(* ===== verification/BusForward.v ===== *)
(** The outbound forward path: [offer_to_forward_sink] and [ForwardLatest] of
    [airc-bus/src/router.rs] with the forwarder that drains them,
    [drain_loop] of [airc-lib/src/route_forwarder.rs].

    The router replaces the pending value of a coalescable key on every offer and
    queues a wake; the forwarder resolves a wake when it takes it.  Here: what the
    forwarder puts on the wire for any interleaving of offers and takes. *)
From stdpp Require Import base gmap strings list sorting numbers.
From S2P Require Import Prelude.
From S2P Require Import WorkModel.
From S2P Require Import CoreTranscript.
From S2P Require Import BusEnvelope.
From S2P Require Import BusRing.
From S2P Require Import BusIndex.
From S2P Require Import BusEphemeral.
From S2P Require Import BusSink.
From S2P Require Import BusRouter.
From S2P Require Import BusSystem.
From S2P Require Import BusHistory.
From S2P Require Import BusSubs.
From S2P Require Import BusStream.
From S2P Require Import BusDrain.

(** ** The forwarder's side *)

(** One turn of [drain_loop]: [rx.recv()] of a non-empty queue, then [resolve];
    [None] is the wake whose value is gone, or nothing to take. *)
Definition forward_take (r : RouterInner) : option ForwardItem * RouterInner :=
  match forward_tx r with
  | Some (MkMpsc (item :: buf) cap open) =>
      let '(out, l) := resolve item (forward_latest r) in
      (out, r <| forward_tx := Some (MkMpsc buf cap open) |> <| forward_latest := l |>)
  | _ => (None, r)
  end.
(** Loop prevention: the peers one item is queued for. *)
Definition forward_peers (item : ForwardItem) (connected : list PeerId) : list PeerId :=
  filter (λ peer, Some peer ≠ fi_origin item) connected.

Inductive fwd_op := FwdOffer (item : ForwardItem) | FwdTake.
Definition fwd_step (s : list ForwardItem * RouterInner) (op : fwd_op) : list ForwardItem * RouterInner :=
  match op with
  | FwdOffer it => (s.1, offer_to_forward_sink (fi_env it) (fi_origin it) s.2)
  | FwdTake => let '(o, r) := forward_take s.2 in (s.1 ++ option_list o, r)
  end.
(** Everything emitted by a sequence of offers and takes, and the router left. *)
Definition fwd_run (ops : list fwd_op) (r : RouterInner) : list ForwardItem * RouterInner :=
  foldl fwd_step ([], r) ops.

Definition offers (ops : list fwd_op) : list ForwardItem :=
  omap (λ op, match op with FwdOffer it => Some it | FwdTake => None end) ops.
Definition item_key (it : ForwardItem) : option ForwardKey := forward_key (fi_env it).
(** The newest offer for a key. *)
Definition newest (k : ForwardKey) (l : list ForwardItem) : option ForwardItem :=
  last (filter (λ it, item_key it = Some k) l).
(** The items that are never coalesced. *)
Definition plain (l : list ForwardItem) : list ForwardItem := filter (λ it, item_key it = None) l.
Definition waiting (r : RouterInner) : list ForwardItem :=
  match forward_tx r with Some q => mq_buf q | None => [] end.

Lemma waiting_tx r r' : forward_tx r' = forward_tx r → waiting r' = waiting r.
Proof. unfold waiting. by intros ->. Qed.

Lemma newest_snoc k l it :
  newest k (l ++ [it]) = if decide (item_key it = Some k) then Some it else newest k l.
Proof.
  unfold newest. rewrite list.filter_app, filter_cons, filter_nil.
  case_decide; [by rewrite last_snoc|by rewrite app_nil_r].
Qed.
Lemma newest_elem k l it : newest k l = Some it → it ∈ l ∧ item_key it = Some k.
Proof. intros [? ?]%last_Some_elem_of%list_elem_of_filter. done. Qed.
Lemma plain_snoc l it :
  plain (l ++ [it]) = plain l ++ (if decide (item_key it = None) then [it] else []).
Proof. unfold plain. by rewrite list.filter_app, filter_cons, filter_nil. Qed.

Lemma latest_insert k k0 it (l : ForwardLatest) :
  (<[k0 := it]> l : ForwardLatest) !! k = if decide (k0 = k) then Some it else l !! k.
Proof. apply (lookup_insert (M:=gmap ForwardKey)). Qed.
Lemma latest_delete k k0 (l : ForwardLatest) :
  (delete k0 l : ForwardLatest) !! k = if decide (k0 = k) then None else l !! k.
Proof. apply (lookup_delete (M:=gmap ForwardKey)). Qed.

(** ** What every run keeps *)
Record fwd_inv (os out : list ForwardItem) (r : RouterInner) : Prop := {
  fv_open : ∃ q, forward_tx r = Some q ∧ mq_open q = true;
  fv_latest k it : forward_latest r !! k = Some it → newest k os = Some it ∧ it ∉ out;
  fv_taken k it : forward_latest r !! k = None → newest k os = Some it → it ∈ out;
  fv_out it : it ∈ out → it ∈ os;
  fv_nodup k : NoDup (filter (λ it, item_key it = Some k) out);
  fv_plain : plain out ++ plain (waiting r) `sublist_of` plain os;
  fv_count : (N.of_nat (length (plain os)) =
    N.of_nat (length (plain out ++ plain (waiting r))) + forward_drop_count r)%N;
  fv_wakes k : is_Some (forward_latest r !! k) → ephemeral_superseded_count r = 0%N →
    ∃ w, w ∈ waiting r ∧ item_key w = Some k;
  fv_bound : (ephemeral_superseded_count r ≤ N.of_nat (length os))%N;
}.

--------------------------------

Please restate the records word for word. Go from the first line to the line with "From S2P Require Import WorkModel." and include both.

**Solution**
(* ===== verification/BusForward.v ===== *)
(** The outbound forward path: [offer_to_forward_sink] and [ForwardLatest] of
    [airc-bus/src/router.rs] with the forwarder that drains them,
    [drain_loop] of [airc-lib/src/route_forwarder.rs].

    The router replaces the pending value of a coalescable key on every offer and
    queues a wake; the forwarder resolves a wake when it takes it.  Here: what the
    forwarder puts on the wire for any interleaving of offers and takes. *)
From stdpp Require Import base gmap strings list sorting numbers.
From S2P Require Import Prelude.
From S2P Require Import WorkModel.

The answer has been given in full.